Più di due ore di estrema tensione, attenzione da parte dello spettatore massimamente calamitata, assoluta mancanza di noia o di ripetitività… caratterizzano il quarto film di Laurent Cantet, distintosi in passato con “Risorse umane” “A tempo pieno” e “Verso il Sud” e giustamente premiato al 61° Festival di Cannes (da più di vent’anni la Palma non andava a un film francese).

Critica entusiasta per questo piccolo gioiello:“Il risultato è molto bello… un film fresco e convincente” (Il Giornale), “…una messa in scena fluida e rigorosa. Cantet e Bégaudeau non avrebbero potuto fare di meglio” (Le Monde), “…un film appassionato e veritiero” (Il Corriere della Sera), “…è un gran film. E punta in alto. Un buon reality, onesto fino alle ossa” (L’Unità), “…un film che gronda verità, autenticità, energia” (La Repubblica)…

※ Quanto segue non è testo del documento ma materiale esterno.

(** The state after the wheel installation has been resolved. *)
Definition resolved : State :=
  {| mgr := set_activeSDK (Some 0) (set_lastLoadedEnv (Some "/venv/bin/python") readyManager);
     heap := [wheelDescriptor Scenario.wheel Scenario.venv
                {| major := Some 3%N; minor := Some 12%N |} "mojo 25.1.0"] |}.

End ScenarioProbe.

Definition b2n (b : bool) : nat := if b then 1 else 0.

(** A computation is [quiet] when it never notifies subscribers and never
    lowers the error-already-shown flag, and shows a dialog exactly when it
    raises that flag. *)
Definition quiet {A} (m : M A) : Prop :=
  ∀ st,
    dialogs (m st).2 + b2n (displayedSDKError (mgr st))
      = b2n (displayedSDKError (mgr (m st).1.2))
    ∧ fires (m st).2 = 0.

(** The operations the rest of the extension performs on a manager, one call
    at a time. *)
Inductive Op :=
  | CallGetActiveSDK (w : World)
  | CallFindActiveSDK (w : World)
  | CallCreateSDKFromHomePath (w : World) (k : SDKKind) (homeDir : string)
      (prefix : option string)
  | CallLldbHasPythonScriptingSupport (w : World) (r : ref)
  | CallFormat (w : World) (document : TextDocument)
  | EnvironmentChanged (newEnv : string).

Definition step (op : Op) (st : State) : State * list Event :=
  match op with
  | CallGetActiveSDK w => let '(_, st1, tr) := getActiveSDK w st in (st1, tr)
  | CallFindActiveSDK w => let '(_, st1, tr) := findActiveSDK w st in (st1, tr)
  | CallCreateSDKFromHomePath w k homeDir prefix =>
      let '(_, st1, tr) := createSDKFromHomePath w k homeDir prefix st in (st1, tr)
  | CallLldbHasPythonScriptingSupport w r =>
      let '(_, st1, tr) := lldbHasPythonScriptingSupport w r st in (st1, tr)
  | CallFormat w document =>
      let '(_, st1, tr) := provideDocumentFormattingEdits w document st in (st1, tr)
  | EnvironmentChanged newEnv =>
      let '(_, st1, tr) := handleEnvironmentChange newEnv st in (st1, tr)
  end.

Fixpoint run (ops : list Op) (st : State) : State * list Event :=
  match ops with
  | [] => (st, [])
  | op :: rest =>
      let '(st1, tr1) := step op st in
      let '(st2, tr2) := run rest st1 in
      (st2, tr1 ++ tr2)
  end.

Module ScenarioFormat.

(** A one-line document. *)
Definition document : TextDocument :=
  {| uri := "/repo/main.mojo";
     getText := "fn main():pass";
     lines := [ {| range := {| range_start := {| line := 0; character := 0 |};
                               range_end := {| line := 0; character := 14 |} |};
                   rangeIncludingLineBreak :=
                     {| range_start := {| line := 0; character := 0 |};
                        range_end := {| line := 0; character := 14 |} |} |} ] |}.

(** A wheel installation whose formatter answers with formatted text. *)
Definition formatting : World :=
  Posix.world None (λ _, Some Scenario.file) (λ _, inl "ENOENT") (λ _, Some ∅)
    (λ _, false) (λ _, Some Scenario.venv) (λ _, Some "mojo 25.1.0") (λ _ _, None)
    (λ _, {| exec_error := None; exec_stdout := "fn main(): pass"; exec_stderr := "" |}).

End ScenarioFormat.

(** ** Invariants of the descriptor heap *)

(** A descriptor without the slot of the memoized probe: what its
    constructor was given. *)
Definition clearMemo (sdk : SDK) : SDK :=
  {| kind := kind sdk; version := version sdk; lspPath := lspPath sdk;
     mblackPath := mblackPath sdk; lldbPluginPath := lldbPluginPath sdk;
     dapPath := dapPath sdk; mojoPath := mojoPath sdk;
     visualizersPath := visualizersPath sdk; lldbPath := lldbPath sdk;
     home := home sdk; memo := None |}.

(** [h'] extends [h]: every reference of [h] still denotes a descriptor with
    the same constructor arguments, and a probe answer that was stored is
    still the stored answer. *)
Definition heap_ext (h h' : list SDK) : Prop :=
  ∀ r sdk, h !! r = Some sdk →
    ∃ sdk', h' !! r = Some sdk'
            ∧ clearMemo sdk' = clearMemo sdk
            ∧ ∀ b, memo sdk = Some b → memo sdk' = Some b.

(** A computation that leaves the API handle and the cache slot alone and
    only extends the heap. *)
Definition frame {A} (m : M A) : Prop :=
  ∀ st,
    api (mgr (m st).1.2) = api (mgr st)
    ∧ activeSDK (mgr (m st).1.2) = activeSDK (mgr st)
    ∧ heap_ext (heap st) (heap (m st).1.2).

(** What every operation on the manager keeps: the API handle, a filled
    cache slot, and the descriptors allocated so far. *)
Definition kept (st st' : State) : Prop :=
  api (mgr st') = api (mgr st)
  ∧ (∀ r, activeSDK (mgr st) = Some r → activeSDK (mgr st') = Some r)
  ∧ heap_ext (heap st) (heap st').

Module ScenarioVersion.

(** A wheel environment for which the Python extension reports no version. *)
Definition unknown : World :=
  Posix.world None (λ _, Some Scenario.file) (λ _, inl "ENOENT") (λ _, Some ∅)
    (λ _, false) (λ _, Some {| sysPrefix := "/venv"; pyversion := None |})
    (λ _, Some "mojo 25.1.0") (λ _ _, None)
    (λ _, {| exec_error := None; exec_stdout := ""; exec_stderr := "" |}).

End ScenarioVersion.


(** ** [debug/debug.ts]: resolving debug configurations

    The resolvers run after the operations of the manager; besides those they
    read a directory and consult helpers that are not part of the files at
    hand, so their trace extends the manager's. *)
Module Debug.

(** [s.endsWith(suffix)]. *)
Fixpoint endsWith (s suffix : string) : bool :=
  bool_decide (s = suffix)
  || match s with
     | EmptyString => false
     | String _ s' => endsWith s' suffix
     end.

(** [s.replace(/\/+$/, '')]: the string without its trailing run of slashes. *)
Fixpoint stripTrailingSlashes (s : string) : string :=
  match s with
  | EmptyString => EmptyString
  | String c s' =>
      let rest := stripTrailingSlashes s' in
      if bool_decide (rest = "") && bool_decide (c = Ascii.ascii_of_nat 47)
      then EmptyString
      else String c rest
  end.

(** [s.replace(/<suffix>$/, '')] for a literal suffix: [s] without that
    suffix at its end, or [s] itself. *)
Fixpoint dropSuffix (s suffix : string) : string :=
  if bool_decide (s = suffix) then EmptyString
  else match s with
       | EmptyString => EmptyString
       | String c s' => String c (dropSuffix s' suffix)
       end.
(** Scenario A, as the trace reads: the opening sequence is entered with
    Extended long and Lighter short, then a buy on Extended and a sell on
    Lighter, each followed by its notification. *)
Example scenarioA_events :
  map event (since sim.scenarioA
               (exec (evaluateMarket sim.ratesA1 sim.ratesA2 "BTC-USD")
                     sim.scenarioA)) =
  [EvExecuteArbitrage "BTC-USD" sim.Extended sim.Lighter
     ((f64.ratio 5 10000) - (f64.ratio 1 10000));
   EvPlaceOrder sim.Extended "BTC-USD" exchange.Buy exchange.Market
     (f64.of_Z 20 / f64.of_Z 60000) (f64.of_Z 60000)
     (exchange.Ok (exchange.mkOrder "order" "BTC-USD" exchange.Buy
                     exchange.Market (f64.of_Z 60000)
                     (f64.of_Z 20 / f64.of_Z 60000) f64.zero "OPEN" 0));
   EvNotify "OPEN LONG" "Extended" "BTC-USD" (f64.of_Z 20) None;
   EvPlaceOrder sim.Lighter "BTC-USD" exchange.Sell exchange.Market
     (f64.of_Z 20 / f64.of_Z 60000) (f64.of_Z 60000)
     (exchange.Ok (exchange.mkOrder "order" "BTC-USD" exchange.Sell
                     exchange.Market (f64.of_Z 60000)
                     (f64.of_Z 20 / f64.of_Z 60000) f64.zero "OPEN" 0));
   EvNotify "OPEN SHORT" "Lighter" "BTC-USD" (f64.of_Z 20) None].
Proof. vm_compute. reflexivity. Qed.

Example scenarioB_ledger :
  positions (self sim.scenarioB) !! "BTC-USD" = Some sim.heldBTC.
Proof. vm_compute. reflexivity. Qed.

Lo stile è sempre quello per cui il regista è noto. Asciutto ed essenziale (ma meno asettico e freddo del solito), sobrio, privo di enfasi e retorica ma non avaro di sentimenti: questa volta Cantet non dimentica che il cinema è “anche” emozione.

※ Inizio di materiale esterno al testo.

(* ===== verification/Server.v ===== *)
(** * Server: the script [udp_server.py]

    The script's state is its globals ([MSG_EXP_BYTES], [MSG_TX_BYTES],
    lines 12-16), its socket [sock] (lines 19-23), what it has printed,
    and whether it is still running or died of an uncaught exception.  The
    statements run in a small state-and-exception monad [M] over that
    state.  What an exception interrupts stays printed, and [recvfrom]
    may block instead of returning.  [print] encodes its line for stdout
    and may raise; the lemmas [mbind_print], [mbind_sendto] and the
    others give one law per statement, and [nonblocking] shows that only
    [recvfrom] blocks.

    - [startup] is lines 18-24 from the socket [socket()] returned: the
      prints and [bind]; [script] adds the case where [socket()] raises.
    - [loop_body] is one pass of the [while True] loop, lines 27-42.
    - [iterate] runs one pass and turns an exception into [Crashed].
    - [serve] runs the loop with fuel: the loop has no exit, so the fuel
      counts passes, and [serve] stops early only when the process blocks
      or dies.
    - [step] is the process as a transition system: a pass of the loop,
      or the network delivering a datagram, in any order.  [run] labels
      the same runs with the datagrams the loop received; the invariants
      (socket bound, replies sent = replies owed, crash causes) are proved
      by induction on it.
    - [script_safety] composes startup with every run: what the whole
      script sends, from its first line.
    - [responder] is the contract of the spec (4.1, 8): reply to each
      datagram whose payload is exactly ["Hello World from CC3000"], and
      die on a payload that does not decode.

    Everything is proved against the socket interface [DatagramSocketLaws]
    of [Socket], so it holds for the kernel model [udp_sock]. *)

From S2P Require Import Prelude Utf8 PyStr Inet Socket.

Open Scope py_scope.

Module Server.

Import PyStr Inet Socket.

(** ** Constants (lines 9-16) *)

Definition UDP_IP : pystr := lit "10.0.0.1".
Definition UDP_PORT : Z := 44444.
Definition MSG_EXP : pystr := lit "Hello World from CC3000".
Definition MSG_TX : pystr := lit "Hello CC3000".

(** [recvfrom(256)], line 27. *)
Definition BUFSIZE : nat := 256.

(** The endpoint of line 23, as [bind] resolves [(UDP_IP, UDP_PORT)]. *)
Definition SERVER_EP : endpoint := mk_endpoint 0x0A000001 UDP_PORT.

Record globals := mk_globals { MSG_EXP_BYTES : bytes; MSG_TX_BYTES : bytes }.

(** Lines 13 and 16: [MSG_EXP.encode()] and [MSG_TX.encode()]. *)
Definition module_globals : res globals :=
  let* e := Utf8.encode MSG_EXP in
  let* t := Utf8.encode MSG_TX in
  inr (mk_globals e t).

Inductive status := Running | Crashed (e : PyExc).

(** The constants are ASCII, so their UTF-8 bytes are their codes. *)
Lemma module_globals_value : module_globals = inr (mk_globals MSG_EXP MSG_TX).
Proof. reflexivity. Qed.

Lemma decode_MSG_EXP : Utf8.decode MSG_EXP = inr MSG_EXP.
Proof. reflexivity. Qed.

(** The comparison of line 36 is on decoded text; on bytes that decode,
    it is the comparison of the received bytes with [MSG_EXP_BYTES]. *)
Lemma text_match_iff_bytes g pl data : module_globals = inr g -> bytes_ok pl = true ->
  Utf8.decode (firstn BUFSIZE pl) = inr data -> (data = MSG_EXP <-> pl = MSG_EXP_BYTES g).
Proof.
  rewrite module_globals_value. intros [= <-] Hok Hd. cbn [MSG_EXP_BYTES]. split.
  - intros ->. apply (Utf8.encode_decode_from 0 0) in Hd; [|auto with pyudp].
    change (Utf8.encode_from 0 MSG_EXP) with (inr (A := PyExc) MSG_EXP) in Hd. injection Hd as Hd.
    assert (Hlen : length (firstn BUFSIZE pl) = 23%nat) by (rewrite <- Hd; reflexivity).
    rewrite length_firstn in Hlen. unfold BUFSIZE in Hlen.
    rewrite Hd, firstn_all2; [done|unfold BUFSIZE; lia].
  - intros ->. rewrite firstn_all2 in Hd by (apply Nat.leb_le; reflexivity). rewrite decode_MSG_EXP in Hd. by injection Hd.
Qed.

Section Process.

Context {Sock : Type} `{DatagramSocketLaws Sock}.

Record proc := mk_proc {
  p_globals : globals;
  p_sock : Sock;
  p_stdout : list pystr;
  p_status : status
}.

Definition set_sock (p : proc) (s : Sock) : proc :=
  mk_proc (p_globals p) s (p_stdout p) (p_status p).
Definition set_status (p : proc) (st : status) : proc :=
  mk_proc (p_globals p) (p_sock p) (p_stdout p) st.

(** ** The statement monad *)

Inductive outcome (A : Type) := Done (a : A) | Raised (e : PyExc) | Blocks.
Arguments Done {A} a.
Arguments Raised {A} e.
Arguments Blocks {A}.

Definition M (A : Type) : Type := proc -> proc * outcome A.

Definition mret {A} (a : A) : M A := fun p => (p, Done a).

Definition mbind {A B} (c : M A) (k : A -> M B) : M B := fun p =>
  match c p with
  | (p', Done a) => k a p'
  | (p', Raised e) => (p', Raised e)
  | (p', Blocks) => (p', Blocks)
  end.

Local Notation "'let!' x := c 'in' k" := (mbind c (fun x => k))
  (at level 10, x name, c at level 100, k at level 200).

Definition raise {A} (e : PyExc) : M A := fun p => (p, Raised e).

Definition lift_res {A} (r : res A) : M A :=
  match r with
  | inl e => raise e
  | inr a => mret a
  end.

(** [print] writes its line through [sys.stdout], which encodes it: with
    the UTF-8 locale of the host, as UTF-8 with strict errors, raising
    [UnicodeEncodeError] on a lone surrogate.  The model keeps the text
    of each line written; a line that fails to encode is not written. *)
Definition print (args : list pyval) : M unit := fun p =>
  match Utf8.encode (print_line args) with
  | inl e => (p, Raised e)
  | inr _ => (mk_proc (p_globals p) (p_sock p) (p_stdout p ++ [print_line args]) (p_status p), Done tt)
  end.

Definition globals_of : M globals := fun p => (p, Done (p_globals p)).

Definition recvfrom (n : nat) : M (bytes * (pystr * Z)) := fun p =>
  match sock_recvfrom (p_sock p) n with
  | None => (p, Blocks)
  | Some (s', r) => (set_sock p s', Done r)
  end.

Definition sendto (data : bytes) (host : pystr) (port : Z) : M nat := fun p =>
  match sock_sendto (p_sock p) data host port with
  | inl e => (p, Raised e)
  | inr (s', k) => (set_sock p s', Done k)
  end.

Definition bind (host : pystr) (port : Z) : M unit := fun p =>
  match sock_bind (p_sock p) host port with
  | inl e => (p, Raised e)
  | inr s' => (set_sock p s', Done tt)
  end.

(** ** The script *)

(** Lines 18-24. *)
Definition startup_body : M unit :=
  let! _ := print [PStr (lit "Creating socket...")] in
  let! _ := print [PStr (lit "Created!")] in
  let! _ := print [PStr (lit "Binding to:"); PStr UDP_IP; PStr (lit ":"); PInt UDP_PORT] in
  let! _ := bind UDP_IP UDP_PORT in
  print [PStr (lit "Bound!")].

Tratto dal diario del professor François Bégaudeau, qui co-sceneggiatore e perfetto interprete, “La classe” (che in Francia ha suscitato aspre polemiche ma è già campione d’incassi) è, come ha dichiarato Cantet, “un piccolo contenitore, un microcosmo, in cui analizzare accuratamente i problemi della nostra società”. In effetti è un film che coinvolge dalla prima all’ultima immagine, offrendo -senza alcuna ideologia precostituita- un quadro angosciante e angoscioso di una società giunta al limite, una società che si dirige alla deriva e in cui la speranza sembra essere completamente assente (ma forse non tutto è perduto… grazie a Platone).

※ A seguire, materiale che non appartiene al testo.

(** [gen_coef(target_matrix, fr_range, to_range, min_val, max_val,
    need_int)]: [draw] is [randint g min_val max_val] when [need_int] and
    [uniform g min_val max_val] otherwise. *)
Definition gen_coef {A} (draw : nat -> result A) (fr_range to_range : list nat)
  : @method (list (list A) * nat) unit :=
  forM fr_range (fun i _ =>
    forM to_range (fun j _ => gen_coef_entry draw i j) tt) tt.

(** The network with one of its matrices replaced. *)
Definition with_connection (m : list (list Qc)) (self : ModularNetwork)
  : ModularNetwork :=
  mkModularNetwork (md_num self) (md_excit_lst self) (excit self)
    (inhib self) m (delay_coef self) (wt_coef self).
Definition with_delay_coef (m : list (list Z)) (self : ModularNetwork)
  : ModularNetwork :=
  mkModularNetwork (md_num self) (md_excit_lst self) (excit self)
    (inhib self) (connection self) m (wt_coef self).
Definition with_wt_coef (m : list (list Qc)) (self : ModularNetwork)
  : ModularNetwork :=
  mkModularNetwork (md_num self) (md_excit_lst self) (excit self)
    (inhib self) (connection self) (delay_coef self) m.

(** [self.gen_coef(self.wt_coef, ...)] and
    [self.gen_coef(self.delay_coef, ...)]: the matrix is filled in place. *)
Definition on_wt_coef (m : @method (list (list Qc) * nat) unit)
  : @method (ModularNetwork * nat) unit := fun st =>
  let r := m (wt_coef st.1, st.2) in
  (r.1, (with_wt_coef r.2.1 st.1, r.2.2)).
Definition on_delay_coef (m : @method (list (list Z) * nat) unit)
  : @method (ModularNetwork * nat) unit := fun st =>
  let r := m (delay_coef st.1, st.2) in
  (r.1, (with_delay_coef r.2.1 st.1, r.2.2)).

(** [self.connection[i][j] = 1]. *)
Definition connect (i j : nat) : @method (ModularNetwork * nat) unit :=
  fun st =>
  match set_entry i j 1 (connection st.1) with
  | Ok m' => (Ok tt, (with_connection m' st.1, st.2))
  | Raise e => (Raise e, st)
  end.

(** [add_in2ex_connection(wt_min, wt_max, scaling, delay_min, delay_max)]. *)
Definition add_in2ex_connection (g : Rng) (wt_min wt_max scaling : Qc)
    (delay_min delay_max : Z) : @method (ModularNetwork * nat) unit :=
  self ← gets fst;
  _ ← forM (inhib self) (fun i _ =>
         forM (excit self) (fun j _ => connect i j) tt) tt;
  _ ← on_wt_coef (gen_coef (uniform g (wt_min * scaling) (wt_max * scaling))
                    (inhib self) (excit self));
  on_delay_coef (gen_coef (randint g delay_min delay_max)
                   (inhib self) (excit self)).

(** [add_in2in_connection(wt_min, wt_max, scaling, delay_min, delay_max)]. *)
Definition add_in2in_connection (g : Rng) (wt_min wt_max scaling : Qc)
    (delay_min delay_max : Z) : @method (ModularNetwork * nat) unit :=
  self ← gets fst;
  _ ← forM (inhib self) (fun i _ =>
         forM (inhib self) (fun j _ =>
           if decide (i <> j) then connect i j else ret tt) tt) tt;
  _ ← on_wt_coef (gen_coef (uniform g (wt_min * scaling) (wt_max * scaling))
                    (inhib self) (inhib self));
  on_delay_coef (gen_coef (randint g delay_min delay_max)
                   (inhib self) (inhib self)).

(** The matrices of the network are [n]-by-[n] and its two populations are
    neurons of the network. *)
Record mn_wf (self : ModularNetwork) (n : nat) : Prop := {
  mn_connection : shaped (connection self) n n;
  mn_delay_coef : shaped (delay_coef self) n n;
  mn_wt_coef : shaped (wt_coef self) n n;
  mn_excit : forall i, i ∈ excit self -> (i < n)%nat;
  mn_inhib : forall i, i ∈ inhib self -> (i < n)%nat
}.

(** Lines 378-408 of [simulate_network]: the parameters of an excitatory
    and of an inhibitory neuron from its draw [r = random.uniform(0, 1)]. *)
Definition excit_parameters (r : Qc) : Qc * Qc * Qc * Qc :=
  (qc 2 100, qc 2 10, qc (-65) 1 + qc 15 1 * (r * r),
   qc 8 1 - qc 6 1 * (r * r)).
Definition inhib_parameters (r : Qc) : Qc * Qc * Qc * Qc :=
  (qc 2 100 + qc 8 100 * r, qc 25 100 - qc 5 100 * r, qc (-65) 1, qc 2 1).

(** The rows [(a, b, c, d)] of the [n] neurons drawn from call [k] on. *)
Definition draw_parameters (g : Rng) (f : Qc -> Qc * Qc * Qc * Qc)
    (n k : nat) : list (Qc * Qc * Qc * Qc) :=
  (fun i => f (0 + (1 - 0) * next_unit g (k + i))) <$> seq 0 n.

(** The shape of a two-dimensional array given by its rows. *)
Definition np_shape {A} (m : list (list A)) : list nat :=
  [length m; default 0%nat (length <$> head m)].

(** [self.wt_coef * self.connection], entry by entry. *)
Definition effective_weights (self : ModularNetwork) : list (list Qc) :=
  zip_with (zip_with Qcmult) (wt_coef self) (connection self).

Un film che tocca argomenti di strettissima attualità (il peso del crescere, il rapporto generazionale, il difficile inserimento in realtà diverse, l’autoritarismo e la democrazia, lo sconforto degli adulti, la ribellione dei giovani, l’importanza del rispetto reciproco, la problematica multietnica, il contrasto tra conservatorismo e progressismo, l’indispensabilità del dialogo nonostante tutto, le difficoltà di armonizzare situazioni sociali e culturali differenti…) e tutti in modo sorprendentemente non superficiale.
Un film che porta il pubblico a interrogarsi sulla realtà che ci circonda, a riflettere sulla propria esistenza e sui propri comportamenti, a mettere in discussione se stessi e i rapporti con gli altri.
Un film corale dove tutti gli innumerevoli personaggi hanno una loro ben individuata personalità, una specifica individualità, una approfondita caratterialità… ben rappresentata dai superlativi interpreti che andrebbero tutti citati e premiati.

“Un film di grande importanza, per gli interrogativi profondamente morali che solleva, per la descrizione che fa di un mondo sempre più difficile da comprendere” (Federico Gironi).
Un film che andrebbe proiettato in tutte le scuole, per discutere e analizzare cosa oggi sia la nostra vita.